The girl’s high-pitched giggle cut through the hubbub of the room and one or two heads turned. Otherwise nobody took any notice at all. No more notice was taken of Frank Angel as he pushed through the batwings and headed up Texas Street towards the marshal’s office on the corner. It was a makeshift affair of log, the gaps between the pine horizontals slapped carelessly with white gypsum cement, the dried bark peeling everywhere. The door was sturdy and heavy, with no windows.

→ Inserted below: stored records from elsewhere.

(** *** Configuring again *)

Lemma updateHook_solver c inp :
  has_feedback inp ->
  qpoases_solver (updateHook c inp).1 = period_solver c inp.
Proof.
rewrite has_feedbackE /updateHook => /negbTE ->.
rewrite /period_solver /period_qp /period_Xdd_des /refreshed_arm.
case: (desired _ _ _) => [[[[pt X_traj1] Xd_traj1] Xdd_traj1] has_first1].
by case: (solve _ _ _) => [[[ret solver1] initialized1] calls].
Qed.

(** X18: a configure hook that succeeds puts a new solver in place, zeroes
    the joint vectors and leaves the warm start flag alone.  So when the
    flag was set, the first period with feedback after it calls [hotstart],
    not [init], and it calls it on the new solver, which has never been
    initialised. *)
Theorem reconfigure_hot_starts_new_solver c inp :
  qpoases_initialized c ->
  (arm_init (arm c)).1 ->
  has_feedback inp ->
  let c1 := (configureHook c).1.2 in
  let qp := period_qp c1 inp in
  [/\ (configureHook c).1.1 = true,
      qpoases_solver c1 = SQProblem_new D,
      joint_torque_out c1 = 0 /\ qpoases_initialized c1,
      [seq e <- (updateHook c1 inp).2 | is_solve e] = [:: QPHotstart qp]
    & qpoases_solver (updateHook c1 inp).1
      = (SQProblem_hotstart (SQProblem_new D) qp).2].
Proof.
move=> initialized ok feedback c1 qp.
have [succeeded new_solver zeroed flag] :
  [/\ (configureHook c).1.1 = true, qpoases_solver c1 = SQProblem_new D,
      joint_torque_out c1 = 0 & qpoases_initialized c1].
  by rewrite /c1 /configureHook; case: (arm_init _) ok => [[] arm1].
split=> //.
  have [-> _ _ _ _] := updateHook_feedback c1 feedback.
  by rewrite flag filter_cat.
rewrite updateHook_solver // /period_solver /solve flag new_solver /= -/qp.
by case: (SQProblem_hotstart _ _).
Qed.

End CartOptCtrlMore.

(** * The further properties on explicit inputs *)

Section Numerals.

Variable R : realFieldType.

Lemma inv_nat_gt0 (n : nat) : (0 < n)%N -> 0 < n%:R^-1 :> R.
Proof. by move=> n_gt0; rewrite invr_gt0 ltr0n. Qed.

Lemma inv_nat_lt (m n : nat) :
  (0 < m)%N -> (m < n)%N -> n%:R^-1 < m%:R^-1 :> R.
Proof.
move=> m_gt0 lt_mn; rewrite ltf_pV2 ?ltr_nat // posrE ltr0n //.
exact: ltn_trans lt_mn.
Qed.

Lemma inv_nat_le1 (n : nat) : (0 < n)%N -> n%:R^-1 <= 1 :> R.
Proof. by move=> n_gt0; rewrite invf_le1 ?ltr0n // ler1n. Qed.

Lemma five_tenths_le_half : 5%:R / 10%:R <= 2%:R^-1 :> R.
Proof.
rewrite ler_pdivrMr ?ltr0n // mulrC ler_pdivlMr ?ltr0n //.
by rewrite -natrM ler_nat.
Qed.

Lemma half_lt_six_tenths : 2%:R^-1 < 6%:R / 10%:R :> R.
Proof.
rewrite ltr_pdivlMr ?ltr0n // mulrC ltr_pdivrMr ?ltr0n //.
by rewrite -natrM ltr_nat.
Qed.

(** The test of line 129 holds for a difference along x that is below the
    tolerance. *)
Lemma too_similar_along_x (d : R) (w : Vector R) :
  `|d| < 100%:R^-1 -> TrajCompute.too_similar (mkTwist (mkVector d 0 0) w).
Proof.
move=> small; rewrite /TrajCompute.too_similar /Twist_get /= normr0.
by rewrite small inv_nat_gt0.
Qed.

End Numerals.

Section TrajComputeMoreRuns.

Import TrajCompute Doubles.

(** [failed_transform_rejects_request] on a generator that is executing
    the hold, with a transform that raises. *)
Lemma failed_transform_rejects_request_witness :
  let c := traj_component_of no_transform true [::] hold_only 0 true in
  let req := @mkRequest _ _ (traj_deps_of no_transform true) false
               [:: pose 0 0; pose 1 0] in
  (transform_loop (req_header req) (req_poses req)).2 = false
  /\ traj_computed_ (updateWaypoints c req).1.1 = true.
Proof.
move=> c req.
have raised : (transform_loop (req_header req) (req_poses req)).2 = false by [].
split; first exact: raised.
by have [_ _ _ -> _] := failed_transform_rejects_request c raised.
Defined.

(** [only_first_waypoint_is_transformed] on two poses at the origin of a
    frame other than the base frame: the first is moved, the second is
    not. *)
Lemma only_first_waypoint_is_transformed_witness :
  [/\ transformPose (d := traj_deps_of shift_into_base true) false (pose 0 0)
      = Some (true, @mkFrame rat planar 0 (Vector_add (mkVector 0 0 0) (mkVector 1 0 0))),
      forall y, transformPose (d := traj_deps_of shift_into_base true) true y
                = Some (true, y)
    & @transform_loop _ _ (traj_deps_of shift_into_base true) false
        [:: pose 0 0; pose 0 0]
      = ([:: @mkFrame rat planar 0 (Vector_add (mkVector 0 0 0) (mkVector 1 0 0));
             pose 0 0], true)].
Proof.
have first : transformPose (d := traj_deps_of shift_into_base true) false
               (pose 0 0)
             = Some (true, @mkFrame rat planar 0
                             (Vector_add (mkVector 0 0 0) (mkVector 1 0 0))).
  by [].
have fixed y : transformPose (d := traj_deps_of shift_into_base true) true y
               = Some (true, y) by [].
split; [exact: first | exact: fixed |].
exact: (@only_first_waypoint_is_transformed _ _
          (traj_deps_of shift_into_base true) false true (pose 0 0) _
          [:: pose 0 0] first fixed).
Defined.

(** [hold_at_last_requested_pose] on the request of
    [hold_pose_off_path_end]. *)
Lemma hold_at_last_requested_pose_witness :
  let last_pose := pose (1 + 200%:R^-1) 0 in
  let c := traj_component [:: pose 0 0; pose 1 0; last_pose] 0 false in
  [/\ waypoints_in_poses c = rcons [:: pose 0 0; pose 1 0] last_pose,
      (computeTrajectory c).1.1
    & nth (Trajectory_Stationary 0 (pose 0 0)) (computeTrajectory c).1.2 1
      = Trajectory_Stationary 2%:R^-1 last_pose].
Proof.
move=> last_pose c.
have poses : waypoints_in_poses c = rcons [:: pose 0 0; pose 1 0] last_pose.
  by [].
have built : (computeTrajectory c).1.1 by [].
split; [exact: poses | exact: built |].
by rewrite (hold_at_last_requested_pose poses built).
Defined.

(** [computeTrajectory_rounded] on two waypoints a unit apart. *)
Lemma computeTrajectory_rounded_witness :
  let c := traj_component [:: pose 0 0; pose 1 0] 0 false in
  let st := @waypoint_loop _ _ traj_deps 0 (loop_init planar)
              (waypoints_in_poses c) in
  [/\ (1 < size (waypoints st))%N,
      RoundedComposite_ok traj_deps (radius_ c) (eqradius_ c) (waypoints st)
    & Duration traj_deps (computeTrajectory c).1.2 = 1 + 2%:R^-1].
Proof.
move=> c st.
have two : (1 < size (waypoints st))%N by [].
have feasible :
  RoundedComposite_ok traj_deps (radius_ c) (eqradius_ c) (waypoints st).
  by [].
split; [exact: two | exact: feasible |].
by have [_ _ -> _] := computeTrajectory_rounded two feasible.
Defined.

Lemma near_origin (x : rat) :
  0 < x -> x < 100%:R^-1 ->
  too_similar (diff_Frame (pose x 0) (pose 0 0)).
Proof.
move=> x_gt0 x_lt.
have -> : diff_Frame (pose x 0) (pose 0 0)
          = mkTwist (mkVector (- x) 0 0) (mkVector 0 0 0).
  by rewrite /diff_Frame /diff_Vector /Vector_sub /= !subrr sub0r.
by apply: too_similar_along_x; rewrite normrN gtr0_norm.
Qed.

(** [request_within_tolerance_is_stationary] on three poses 5 mm and
    6.25 mm from the first. *)
Lemma request_within_tolerance_is_stationary_witness :
  let rest := [:: pose (200%:R^-1) 0; pose (160%:R^-1) 0] in
  let c := traj_component (pose 0 0 :: rest) 0 false in
  [/\ waypoints_in_poses c = pose 0 0 :: rest,
      all (fun x => too_similar (diff_Frame x (pose 0 0))) rest
    & Duration traj_deps (computeTrajectory c).1.2 = 2%:R^-1].
Proof.
move=> rest c.
have poses : waypoints_in_poses c = pose 0 0 :: rest by [].
have near : all (fun x : Pose traj_deps =>
                   too_similar (diff_Frame (poseMsgToKDL x)
                                  (poseMsgToKDL (d := traj_deps) (pose 0 0))))
              rest.
  apply/andP; split.
    by apply: near_origin; [exact: inv_nat_gt0 | exact: inv_nat_lt].
  apply/andP; split; last by [].
  by apply: near_origin; [exact: inv_nat_gt0 | exact: inv_nat_lt].
split; [exact: poses | exact: near |].
by have [_ _ _ ->] := request_within_tolerance_is_stationary poses near.
Defined.

(** [failed_construction_leaves_idle] on a generator that is executing the
    hold and gets a request whose rounded path is not feasible. *)
Lemma failed_construction_leaves_idle_witness :
  let c := traj_component_of shift_into_base false [::] hold_only 0 true in
  let req := @mkRequest _ _ (traj_deps_of shift_into_base false) true
               [:: pose 0 0; pose 1 0] in
  [/\ traj_computed_ c,
      (updateWaypoints c req).1.2 = Some false
    & traj_computed_ (updateWaypoints c req).1.1 = false].
Proof.
move=> c req.
have answer : updateWaypoints c req
              = ((updateWaypoints c req).1.1, Some false,
                 (updateWaypoints c req).2) by [].
have executing : traj_computed_ c by [].
split; [exact: executing | by rewrite answer |].
by have [[-> _] _ _ _ _] := failed_construction_leaves_idle answer.
Defined.

Lemma hold_only_duration transform feasible :
  Duration (traj_deps_of transform feasible) hold_only = 2%:R^-1.
Proof. by rewrite /Duration big_cons big_nil addr0. Qed.


(** [finished_trajectory_goes_idle] on the hold with a second elapsed. *)
Lemma finished_trajectory_goes_idle_witness :
  let c := traj_component_of shift_into_base true [::] hold_only 1 true in
  [/\ traj_computed_ c,
      Duration (traj_deps_of shift_into_base true) (ctraject_ c)
      <= current_traj_time_ c
    & traj_computed_ (updateHook c).1 = false].
Proof.
move=> c.
have computed : traj_computed_ c by [].
have over : Duration (traj_deps_of shift_into_base true) (ctraject_ c)
            <= current_traj_time_ c.
  by rewrite hold_only_duration; exact: inv_nat_le1.
split; [exact: computed | exact: over |].
by have [_ -> _ _ _] :=
  finished_trajectory_goes_idle 0 (ReadNoData : PortRead bool) computed over.
Defined.

(** [pressed_button_cancels] on an old sample of a pressed button. *)
Lemma pressed_button_cancels_witness :
  let c := traj_component_of shift_into_base true [::] hold_only 0 true in
  traj_computed_ c
  /\ (updateWaypoints_poll c (ReadOldData true)).2 = Some false.
Proof.
move=> c.
have computed : traj_computed_ c by [].
split; first exact: computed.
by have [-> _ _] := pressed_button_cancels (ReadOldData true) computed.
Defined.


End TrajComputeMoreRuns.

Section CartOptCtrlMoreRuns.

Import CartOptCtrl Doubles.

Inside there was a long room with a desk in the corner — again, a blind corner with no windows, Angel noticed.
Behind it and across the room floor-to-ceiling bars separated another area that was the jail. It was austere to the point of bareness. The desk, a chair, a rifle rack and a small wall cabinet were the sum total of the furnishing.

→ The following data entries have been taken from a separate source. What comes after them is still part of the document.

(** * MatchZoo data generators (matchzoo/data_generator/data_generator.py)

    A shallow embedding of the [DataGenerator] class hierarchy: the
    partitioning of the instance indices into batches, the batch access
    by index or slice, and the five batch materializers.  Python objects
    that are shared and mutated (data packs) live in a store; the
    generator's methods are computations in a state-and-exception monad
    over that store, the generator's own attributes and the state of the
    global random source. *)

From Stdlib Require Import ZArith Lia.
From stdpp Require Import base numbers option list sorting gmap.

Local Open Scope Z_scope.

(** ** Python values the module relies on *)

Module Py.

(** The exceptions that the modelled code can raise. *)
Inductive exn : Set :=
| ZeroDivisionError   (* [len(dp) / 0] *)
| ValueError          (* [len(obj)] with a negative [__len__], slice step 0 *)
| IndexError          (* list index out of range *)
| AttributeError      (* attribute access on [None] *)
| KeyError            (* a data pack sliced at a position it does not have *)
| TypeError           (* subscript or call of [None] *)
| ReferenceError.     (* a reference that the store does not hold *)

Inductive result (A : Type) : Type :=
| Ok (a : A)
| Raise (e : exn).
Global Arguments Ok {A} a.
Global Arguments Raise {A} e.

Definition is_ok {A} (r : result A) : bool :=
  match r with Ok _ => true | Raise _ => false end.

(** [len(l)] of a list. *)
Definition len {A} (l : list A) : Z := Z.of_nat (length l).

(** [range(n)]: empty when [n <= 0]. *)
Definition range (n : Z) : list Z := seqZ 0 n.

(** [l[i]] for an integer [i]: a negative [i] counts from the end. *)
Definition getitem {A} (l : list A) (i : Z) : result A :=
  let j := if i <? 0 then i + len l else i in
  if (0 <=? j) && (j <? len l) then
    match l !! Z.to_nat j with
    | Some x => Ok x
    | None => Raise IndexError
    end
  else Raise IndexError.

(** [slice(start, stop, step)]; [None] is an omitted bound. *)
Record slice : Set := Slice {
  slice_start : option Z;
  slice_stop : option Z;
  slice_step : option Z
}.

(** One bound of a slice brought into the list (CPython's
    [PySlice_AdjustIndices]). *)
Definition adjust (n step v : Z) : Z :=
  if v <? 0 then
    (if v + n <? 0 then (if step <? 0 then -1 else 0) else v + n)
  else if n <=? v then (if step <? 0 then n - 1 else n)
  else v.

(** [s.indices(n)]: the start, stop and step the slice has on a
    sequence of length [n]. *)
Definition indices (s : slice) (n : Z) : result (Z * Z * Z) :=
  let step := default 1 (slice_step s) in
  if step =? 0 then Raise ValueError
  else
    let start :=
      match slice_start s with
      | Some v => adjust n step v
      | None => if step <? 0 then n - 1 else 0
      end in
    let stop :=
      match slice_stop s with
      | Some v => adjust n step v
      | None => if step <? 0 then -1 else n
      end in
    Ok (start, stop, step).

(** The number of positions of an adjusted slice. *)
Definition slicelength (start stop step : Z) : Z :=
  if step <? 0 then
    (if stop <? start then (start - stop - 1) / (- step) + 1 else 0)
  else
    (if start <? stop then (stop - start - 1) / step + 1 else 0).

(** The positions of an adjusted slice, in the order of the slice. *)
Definition positions (start stop step : Z) : list Z :=
  (fun k : nat => start + Z.of_nat k * step)
    <$> seq 0 (Z.to_nat (slicelength start stop step)).

(** The positions that [s] selects in a sequence of length [n]. *)
Definition slice_positions (s : slice) (n : Z) : result (list Z) :=
  match indices s n with
  | Ok (start, stop, step) => Ok (positions start stop step)
  | Raise e => Raise e
  end.

(** [l[s]] for a slice [s]. *)
Definition getslice {A} (l : list A) (s : slice) : result (list A) :=
  match slice_positions s (len l) with
  | Ok ps => Ok (omap (fun p : Z => l !! Z.to_nat p) ps)
  | Raise e => Raise e
  end.

(** [sum(ls, [])]: the lists of [ls] added up from the left. *)
Definition sum_lists {A} (ls : list (list A)) : list A :=
  fold_left (fun acc l => acc ++ l) ls [].

(** [math.ceil(a / b)] for integers [a] and [b <> 0].  The quotient is
    taken exactly; the float that Python computes gives the same
    ceiling as long as [|a| < 2^53]. *)
Definition ceil_div (a b : Z) : Z := - ((- a) `div` b).

End Py.

Import Py.

(** ** The vocabulary of the partition *)

(** Batch [i] of [index_pool] for a positive batch size. *)
Definition chunk (index_pool : list Z) (batch_size i : Z) : list Z :=
  take (Z.to_nat batch_size) (drop (Z.to_nat (batch_size * i)) index_pool).

(** The claim about slices in the spec's words: the index lists of the
    positions that the slice refers to, concatenated in the order of the
    table. *)
Definition indices_in_table_order (table : list (list Z)) (sl : slice)
    : result (list Z) :=
  match slice_positions sl (len table) with
  | Ok ps => Ok (concat (omap (fun p : Z => table !! Z.to_nat p) (merge_sort Z.le ps)))
  | Raise e => Raise e
  end.

(** ** The store, the generator object and the monad of its methods *)

(** References to data packs in the store. *)
Abbreviation loc := positive.

Section Model.

(** The contents of a text cell and of a label cell. *)
Context {Value Label : Type}.

(** The state of the global random source of [numpy]. *)
Context {Rng : Type}.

Several cowboys were snoring in the cells. Hickok sat at the desk, smoking a long thin cigar.
‘Find out anything, boy?’ Hickok asked.
Angel nodded. ‘I’d like to get my gun,’ he said.
Hickok got up and unlocked the cabinet, lifting Angel’s Army Colt and belt out.
‘l loaded it up for you,’ he said. Angel looked his question.
‘Had to let that cowboy go on bail, son,’ the Marshal said. ‘He never did nothing. His friend you beat up on went too. I guess they’re around town somewhere. Wouldn’t be surprised they were looking for you. So take my advice — get on your horse and sift some dust. I don’t want to make a career out of pulling your chestnuts out o’ the fire.’
‘I never got the chance to thank you — ’ Angel began.
‘No thanks needed, son. Despite what they say about me, I’d as soon avoid shootin’ a man if it’s possible.’
‘I’m obliged,’ Angel said.
‘Wish you luck,’ Hickok said. He did not offer his hand, so Angel turned and went to the door. He went out into the darkening street and closed it behind him and as he did a voice across the street shouted ‘OK, pilgrim!’
and he saw the yellow lance of flame from the muzzle of a six-gun. Something touched his shoulder and then he was sitting on the sidewalk, his back hurting where he had smashed against the roughened bark of the jailhouse wall. He fumbled for the gun at his hip as he heard footsteps running towards him.
‘Kill the little bastard!’ someone shouted.